Unfortunately for us, the gamble didn't pay off. I started showing symptoms on the 27th December (although we didn't realise what it was at the time), and was admitted to hospital for dehydration and low blood pressure in the early hours of New Years day (swine flu can cause D&V - I couldn't keep water down all day). When we got to hospital they couldn't find our baby's heartbeat with a sonicaid, and 2 subsequent scans confirmed she'd died. I had to be induced a few days later, once I was healthy enough to give birth. SF was confirmed by swab.
Knowing what we know now, SF had been round the entire village over Christmas but the symptoms were no where near what was publicised and so most people didn't recognise it as such. My presentation was apparently pretty classic (according to the lead SF MW) - a bit of a sniffle and a cough for a couple of days, then I felt extreme lethargy (slept for most of 24 hours), D&V starting on the 4th day leading to weird vital signs (BP 60/30, oxygenation 50%, pulse >150). I didn't start a temperature until the evening of the 4th day when I was having a D&V fit mixed in with attacks of rigors (classic flu shivers and shakes). The temperature then came and went over the next few days. The discrepancy in symptoms and the knowledge that I shared them with most of the village makes me think that the cases of SW last winter were vastly under-reported, but also that it was much milder than feared in the majority of people infected.

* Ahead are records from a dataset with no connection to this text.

(** * LMStudio MCP bridge: the resilient client

    A shallow embedding of [src/lm-studio-client.ts] (class [LMStudioClient])
    together with the part of [src/index.ts] that owns the shutdown flag, and
    the properties of admission control, caching, retry, health probing and
    shutdown that hold of it.

    Conventions.
    - JavaScript numbers that hold counters, millisecond clocks and
      configuration integers are [Z].
    - An [async] method is cut at its [await]s into synchronous segments.
      Each segment is a function on the state; it runs to completion, as a
      turn of the Node.js event loop does, and reads the clock once ([now]).
    - A [throw] is the [Throw] result; a settled promise is [Returned] or
      [Thrown].
    - Logging is omitted: the logger writes no state that the client reads. *)

From Stdlib Require Import ZArith QArith Lia.
From stdpp Require Import base decidable option list gmap strings pretty.

Local Open Scope Z_scope.

(** ** Configuration ([config.ts]) *)

(** The fields of [config] that the client reads. [lmStudio.maxRetries] is
    [lmStudio_maxRetries] and so on; the URL, key and model name are not
    needed. *)
Record Config := {
  lmStudio_maxRetries : Z;
  lmStudio_retryDelay : Z;
  lmStudio_timeout : Z;
  lmStudio_healthCheckInterval : Z;
  server_gracefulShutdownTimeout : Z;
  rateLimit_enabled : bool;
  rateLimit_maxRequestsPerMinute : Z;
  rateLimit_maxConcurrent : Z;
  cache_enabled : bool;
  cache_ttl : Z;
  cache_checkPeriod : Z
}.
(** * mysqlx connection layer: failover, pooling, penalties, prepared pipeline

    A shallow embedding of [lib/mysqlx/connection.py].  Python objects that
    are mutated in place are threaded explicitly: every operation returns
    the updated object next to its result.  The clock, the random number
    generator, the network and the wire codec are parameters. *)

From Stdlib Require Import ZArith String Ascii List Bool Lia DecimalString.
From stdpp Require Import base option list gmap strings sorting.

Local Open Scope string_scope.
Local Open Scope Z_scope.

(** ** Python-level helpers *)

Module Py.

(** Exceptions of the modelled code.  The payload of the mysqlx errors
    is the message and the optional numeric code. *)
Inductive exn : Type :=
| InterfaceError (msg : string) (code : option Z)
| TimeoutError (msg : string)
| PoolError (msg : string)
| ProgrammingError (msg : string) (code : Z)
| AttributeError (msg : string)
| NotSupportedError
| KeyError
| IndexError
| ValueError
| QueueFull
| QueueEmpty
| OverflowError
| OtherError (msg : string).

(** Outcome of a call: a value or a raised exception. *)
Inductive result (A : Type) : Type :=
| Ok (a : A)
| Raise (e : exn).
Arguments Ok {A} a.
Arguments Raise {A} e.

(** [sub in s] on Python strings. *)
Fixpoint contains (sub s : string) : bool :=
  if String.prefix sub s then true
  else match s with
       | EmptyString => false
       | String _ s' => contains sub s'
       end.

(** Truth value of a penalty variable that is [None] or an int. *)
Definition truthy (p : option Z) : bool :=
  match p with
  | None => false
  | Some v => negb (v =? 0)
  end.

(** [str(n)] for an int; the interpreter's cap on the number of digits
    of a conversion is left out. *)
Definition str_int (n : Z) : string :=
  DecimalString.NilZero.string_of_int (Z.to_int n).

(** [str(x)] for an optional int ([None] prints as "None"). *)
Definition str_opt_int (n : option Z) : string :=
  match n with
  | None => "None"
  | Some v => str_int v
  end.

(** *** [int / int] and [int(float)] *)

(** The integer nearest to [n / d], for [0 <= n] and [0 < d]; a tie
    goes to the even one. *)
Definition round_half_even (n d : Z) : Z :=
  let q := n / d in
  match 2 * (n mod d) ?= d with
  | Lt => q
  | Gt => q + 1
  | Eq => if Z.even q then q else q + 1
  end.

(** [floor(log2(n / d))] for [0 < n] and [0 < d]. *)
Definition quotient_log2 (n d : Z) : Z :=
  let l := Z.log2 n - Z.log2 d in
  if (if 0 <=? l then d * 2 ^ l <=? n else d <=? n * 2 ^ (- l)) then l else l - 1.

(** A finite float that is not negative, [mantissa * 2 ^ exponent]
    with a mantissa below [2 ^ 53]. *)
Record float : Type := {
  mantissa : Z;
  exponent : Z
}.

(** [a / b] for ints [0 <= a] and [0 < b]: the quotient rounded to the
    nearest float, with 53 bits of mantissa and an exponent of -1074 at
    least; a quotient that rounds to [2 ^ 1024] or more is too large
    for a float. *)
Definition int_truediv (a b : Z) : result float :=
  let e := Z.max (quotient_log2 a b - 52) (-1074) in
  let m := if 0 <=? e then round_half_even a (b * 2 ^ e)
           else round_half_even (a * 2 ^ (- e)) b in
  if (0 <=? e) && (2 ^ 1024 <=? m * 2 ^ e) then
    Raise OverflowError
  else Ok {| mantissa := m; exponent := e |}.

(** [int(x)] for such a float. *)
Definition int_of_float (x : float) : Z :=
  if 0 <=? exponent x then mantissa x * 2 ^ exponent x
  else mantissa x / 2 ^ (- exponent x).
Lemma save_then_load_sample :
  fst (load_scalers (new None) "scalers.pkl"
         (fst (save_scalers fitted_engineer "scalers.pkl" ∅)))
  = fitted_engineer.
Proof.
  apply (save_then_load fitted_engineer "scalers.pkl" ∅ (new None)). reflexivity.
Defined.

Lemma load_scalers_missing_sample :
  load_scalers fitted_engineer "scalers.pkl"
    (fst (save_scalers (new None) "scalers.pkl" ∅))
  = (fitted_engineer, ([], inl (FileNotFoundError "scalers.pkl"))).
Proof.
  apply (load_scalers_missing (new None) "scalers.pkl" ∅ fitted_engineer);
    reflexivity.
Defined.

(** *** Outlier handling: bounds and a second pass *)

Lemma Qabs_sign_scaled (x c : Q) :
  (0 <= c)%Q -> ~ (x == 0)%Q -> (Qabs (Qsign x * c) == c)%Q.
Proof.
  intros Hc Hx. destruct (Q_dec x 0) as [[Hneg | Hpos] | Hzero]; [| | contradiction].
  - rewrite (Qsign_neg x Hneg). rewrite Qabs_neg by lra. ring.
  - rewrite (Qsign_pos x Hpos). rewrite Qabs_pos by lra. ring.
Qed.

Section Clipping.
Variable self : FeatureEngineer.
Hypothesis Hspread : nonneg_spread self.

Lemma clip_value_within (name : string) (v mean std : Q) :
  is_fitted self = true ->
  stats_mean (feature_stats self) !! name = Some mean ->
  stats_std (feature_stats self) !! name = Some std ->
  (Qabs (clip_value self name v - mean) <= outlier_threshold (config self) * std)%Q.
Proof.
  intros Hfit Hm Hs. unfold clip_value. rewrite Hm, Hs, Hfit. cbn [andb].
  pose proof (Hspread name std Hs) as Hnn.
  destruct (Qgtb _ _) eqn:Hgt.
  - apply Qgtb_true in Hgt.
    assert (Hne : ~ (v - mean == 0)%Q).
    { intros E. rewrite E in Hgt. change (Qabs 0) with 0%Q in Hgt. lra. }
    assert (Heq : (mean + Qsign (v - mean) * outlier_threshold (config self) * std
                   - mean
                   == Qsign (v - mean) * (outlier_threshold (config self) * std))%Q)
      by ring.
    rewrite Heq, (Qabs_sign_scaled _ _ Hnn Hne). lra.
  - apply Qgtb_false in Hgt. exact Hgt.
Qed.
(** X18. Scheduling shows in the statistics: after a user schedules a pickup
    of [k] materials, that user's [itemsRecycled] is [k] more, their
    [totalPickups] one more and their [xpEarned] ten more than before. *)
Theorem schedule_shows_in_stats `{Bcrypt} (env env' : Env) (st : Store)
    (b : PickupReq.t) (u : User.t) :
  PickupReq.user b <> EmptyString ->
  Users.findOne (PickupReq.user b) (users st) = Some u ->
  let e := PickupReq.user b in
  let before := (handle env' (GetStats e) st).2 in
  let after := (handle env' (GetStats e) (handle env (PostPickups b) st).1).2 in
  exists items pickups xp : Z,
    int_field "itemsRecycled" before = Some items /\
    int_field "totalPickups" before = Some pickups /\
    int_field "xpEarned" before = Some xp /\
    int_field "itemsRecycled" after
      = Some (items + Z.of_nat (length (PickupReq.materials b))) /\
    int_field "totalPickups" after = Some (pickups + 1) /\
    int_field "xpEarned" after = Some (xp + 10).
Proof.
  intros Hne Hu e before after. subst e before after.
  rewrite (stats_found env' st _ u Hu).
  rewrite (post_pickups_ok env st b Hne). cbn [fst].
  rewrite (stats_found env' _ _ (User.inc_xp 10 u))
    by (cbn [users]; rewrite findOneAndUpdate_same by reflexivity;
        rewrite Hu; reflexivity).
  cbn [snd pickups].
  assert (Hfind : Pickups.find (PickupReq.user b)
                    (pickups st ++ [new_Pickup env (next_id st) b])
                  = (Pickups.find (PickupReq.user b) (pickups st)
                     ++ [new_Pickup env (next_id st) b])%list).
  { unfold Pickups.find. rewrite filter_app, filter_cons, filter_nil.
    rewrite decide_True by reflexivity. reflexivity. }
  rewrite Hfind, count_materials_app, length_app.
  eexists _, _, _.
  split_and!; try (apply int_field_jint; reflexivity);
    apply int_field_jint; cbn [body jget jfield];
    repeat (rewrite decide_False by discriminate);
    rewrite decide_True by reflexivity; do 2 f_equal.
  all: rewrite ?(count_materials_cons _ []);
    cbn [length new_Pickup Pickup.materials User.inc_xp User.xp];
    unfold count_materials; cbn [fold_left]; lia.
Qed.

Lemma schedule_shows_in_stats_witness :
  let b := PickupReq.mk "ana@eco.org" None None None None None
             ["glass"; "tin"] None None in
  int_field "itemsRecycled"
    (handle (H := toy_bcrypt) env1 (GetStats "ana@eco.org")
       (handle (H := toy_bcrypt) env1 (PostPickups b) stats_store).1).2
    = Some 7.
Proof.
  intros b.
  destruct (schedule_shows_in_stats (H := toy_bcrypt) env1 env1 stats_store b
              (User.mk 0%nat "ana@eco.org" "$2a$10$pw" 150 2 [] 1000))
    as (items & pickups & xp & Hbefore & _ & _ & Hafter & _).
  - discriminate.
  - reflexivity.
  - assert (E : Some items = Some 5) by (rewrite <- Hbefore; reflexivity).
    injection E as ->. etransitivity; [exact Hafter | reflexivity].
Defined.

(** ** The head of the leaderboard *)

(** X19. The first entry of the leaderboard has the most XP of all users,
    every entry is the projection of a stored user, and with at most ten
    users every user has an entry. *)
Theorem leaderboard_leader `{Bcrypt} (env : Env) (st : Store) :
  exists top : list Leader.t,
    body (handle env GetLeaderboard st).2 = JArr (Leader.toJSON <$> top) /\
    (forall u, u ∈ users st ->
       exists first, head top = Some first /\ User.xp u <= Leader.xp first) /\
    (forall a, a ∈ top -> exists u, u ∈ users st /\ a = Leader.project u) /\
    ((length (users st) <= 10)%nat ->
     forall u, u ∈ users st -> Leader.project u ∈ top).
Proof.
  pose (sorted := merge_sort Leader.higher (Leader.project <$> users st)).
  assert (Hperm : sorted ≡ₚ Leader.project <$> users st)
    by apply merge_sort_Permutation.
  assert (Hsorted : StronglySorted Leader.higher sorted)
    by (apply StronglySorted_merge_sort; apply _).
  exists (take 10 sorted). split_and!.
  - reflexivity.
  - intros u Hin.
    assert (Hp : Leader.project u ∈ sorted)
      by (rewrite Hperm; apply list_elem_of_fmap_2; exact Hin).
    destruct sorted as [|a s]; [apply elem_of_nil in Hp; contradiction|].
    exists a. split; [reflexivity|].
    apply StronglySorted_cons in Hsorted as [Hall _].
    apply elem_of_cons in Hp as [<- | Hp]; [cbn; lia|].
    rewrite Forall_forall in Hall. exact (Hall _ Hp).
  - intros a Hin. apply subseteq_take in Hin. rewrite Hperm in Hin.
    apply list_elem_of_fmap in Hin as (u & -> & Hu). exists u. split; auto.
  - intros Hlen u Hin. rewrite take_ge.
    + rewrite Hperm. apply list_elem_of_fmap_2. exact Hin.
    + rewrite Hperm, length_fmap. exact Hlen.
Qed.

Lemma leaderboard_leader_witness :
  exists top : list Leader.t,
    body (handle (H := toy_bcrypt) env1 GetLeaderboard stats_store).2
      = JArr (Leader.toJSON <$> top) /\
    Leader.project (User.mk 0%nat "ana@eco.org" "$2a$10$pw" 150 2 [] 1000)
      ∈ top.
Proof.
  destruct (leaderboard_leader (H := toy_bcrypt) env1 stats_store)
    as (top & Hbody & _ & _ & Hall).
  exists top. split; [exact Hbody|].
  apply Hall; [cbn; lia | left].
Defined.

All that said, I know I was very unlucky - my MW knew 3 other women who'd had swine flu while pregnant, and all of them came through with no problems. And a 4th lady who caught seasonal flu and had the same outcome as me. Part of me wishes I'd had the jab, but I've heard it isn't particularly effective (don't know if that's just people trying to make me feel better!) so I may have been in the same place even if I had. I can't say, hand on heart, that if I could do it again I'd have jab.
Everything in life is a risk, and even more so when pregnant. You can't avoid them all - just choose which ones you're prepared to take.